§ **Available data**:
Lemma request_keeps x p i : in_w 64 x -> p = 7 \/ p = 12 -> 0 <= i < 64 ->
  Z.testbit NWOAS_PS_FIELDS i = false -> i <> 25 ->
  Z.testbit (request_word x p) i = Z.testbit x i.
Proof.
  intros Hx Hp Hi Hf H25. unfold request_word.
  rewrite !Z.lor_spec, Z.land_spec, testbit_cnot, Hf by lia.
  assert (Hd : Z.testbit (nwoas_cpu_pstate_desired p) i = false).
  { assert (E : nwoas_cpu_pstate_desired p .& NWOAS_PS_FIELDS = nwoas_cpu_pstate_desired p)
      by (by destruct Hp as [-> | ->]).
    rewrite <- E, Z.land_spec, Hf. apply andb_false_r. }
  rewrite Hd. change NWOAS_PSTATE_SET with (2 ^ 25). rewrite testbit_pow2_eqb by lia.
  rewrite (proj2 (Z.eqb_neq i 25)) by done. rewrite (proj2 (Z.ltb_lt i 64)) by lia.
  cbn [negb andb]. by rewrite andb_true_r, !orb_false_r.
Qed.

Lemma session_app ps1 e1 ps2 e2 :
  session ps1 e1 -> session ps2 e2 -> session (ps1 ++ ps2) (e1 ++ e2).
Proof. intros H1 H2. induction H1; cbn; [done | by constructor | by constructor]. Qed.

Lemma session_reads evs : Forall is_read evs -> session [] evs.
Proof. induction 1; by constructor. Qed.

(** ** The accesses *)

Section pstate_spec.
Context {S : Type} (io : pstate_io S) (events : S -> list mmio) `{!PstateEnv io events}.

(** [requests k ps s s']: from [s] to [s'] the requests [ps] were made in at most
    [k] accesses. *)
Definition requests (k : Z) (ps : list Z) (s s' : S) : Prop :=
  exists evs, events s' = events s ++ evs /\ session ps evs /\ zlen evs <= k.
(* ===== verification/MemoryMap.v ===== *)
(** * The memory map the OS loader sees

    [firmware-s216/Include/Library/NwoasSplitMemoryMap.h] splits a descriptor at
    the end of the kept high RAM; [firmware-s216/NwoasHideHighRamDxe-s167.c]
    wraps GetMemoryMap so that the returned snapshot hides the rest of the high
    RAM, and installs the wrapper at ReadyToBoot.

    A slot of a map buffer is a record: the descriptor fields and the bytes by
    which the descriptor size exceeds the structure, which CopyMem carries
    along.  A buffer is the list of its slots.  The core's GetMemoryMap is a
    parameter, as are the firmware services; of the DEBUG output the counters
    of the fill log are kept.  [NWOAS_HIDE_KEEP_HIGH_BYTES] is a build parameter
    (nonzero; [build_memory.py] sets 10 GiB). *)

From S2P Require Import Prelude GuestRam CpuPstate.

(** ** UEFI types *)

Definition EFI_SUCCESS : Z := 0.
Definition EFI_INVALID_PARAMETER : Z := 0x8000000000000002.
Definition EFI_BUFFER_TOO_SMALL : Z := 0x8000000000000005.
Definition EFI_OUT_OF_RESOURCES : Z := 0x8000000000000009.
Definition EFI_COMPROMISED_DATA : Z := 0x8000000000000021.
Definition EFI_ERROR (st : Z) : bool := Z.testbit st 63.
Definition EfiReservedMemoryType : Z := 0.
Definition EfiConventionalMemory : Z := 7.
Definition EFI_PAGE_SIZE : Z := 4096.
Definition sizeof_EFI_MEMORY_DESCRIPTOR : Z := 40.

Record EFI_MEMORY_DESCRIPTOR := mk_desc {
  Type_ : Z;
  PhysicalStart : Z;
  VirtualStart : Z;
  NumberOfPages : Z;
  Attribute : Z;
  extension : list Z;
}.
#[export] Instance desc_eta : Eta EFI_MEMORY_DESCRIPTOR := fun d =>
  mk_desc (Type_ d) (PhysicalStart d) (VirtualStart d) (NumberOfPages d) (Attribute d) (extension d).

(** ** Splitting at the end of the kept range *)

Section split.
Context (KeepStart KeepEnd : Z).
Lemma store_spec s s1 N h a p v : typed s N -> in_space s a -> (h <= root (vaddr_bits s))%nat ->
  N !! (h, pos (S h) a) = Some p -> leaf_ok h v ->
  vaddr_bits s1 = vaddr_bits s -> hv_Ltop s1 = hv_Ltop s -> (size (tables s1) <= size (tables s))%nat ->
  (forall n q, prune N h a !! n = Some q -> tables s1 !! q = tables s !! q) ->
  runs (store p (index h a) v) s1 (fun _ s' => leafed s h a v s').
Proof.
  intros Ht Ha Hh Hp Hv Eb El Esz Hs1. pose proof (root_le (vaddr_bits s)).
  assert (Hp' : prune N h a !! (h, pos (S h) a) = Some p).
  { apply prune_spec. split; [done |]. intros [Hu _]. cbn in Hu. lia. }
  destruct (ty_tables _ _ Ht _ _ _ Hp) as (es & He & Hl & _). pose proof (index_range h a) as Hi.
  unfold runs, store. rewrite (Hs1 _ _ Hp'), He. cbn [mbind option_bind]. unfold zlen. rewrite Hl.
  destruct (Z.leb_spec 0 (index h a)); [| lia].
  destruct (Z.ltb_spec (index h a) (Z.of_nat (Z.to_nat (2 ^ width h)))); [| lia]. cbn [andb].
  set (s' := set_tables _ _).
  assert (Hr : replaced s s' N (prune N h a) h a p v).
  { split; try done.
    - apply prune_spec.
    - intros n q Hn Hqp. cbn. rewrite lookup_insert_ne by done. by apply Hs1 with n.
    - intros es' He'. cbn. rewrite lookup_insert_eq. f_equal. f_equal. congruence. }
  split; [done |]. split.
  { cbn. rewrite map_size_insert_Some; [done |]. exists es. by rewrite (Hs1 _ _ Hp'). }
  split; [exists (prune N h a); by apply (replaced_typed s s' N _ h a p v) |].
  intros b Hb. by apply (replaced_view s s' N (prune N h a) h a p v).
Qed.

§ **Task directions**:
Transcribe each line of the data above, unaltered, from the one where "RAM, and installs" appears to the one where "parameter, as are" appears, inclusive of both.

§ **Solution for this task**:
    RAM, and installs the wrapper at ReadyToBoot.

    A slot of a map buffer is a record: the descriptor fields and the bytes by
    which the descriptor size exceeds the structure, which CopyMem carries
    along.  A buffer is the list of its slots.  The core's GetMemoryMap is a
    parameter, as are the firmware services; of the DEBUG output the counters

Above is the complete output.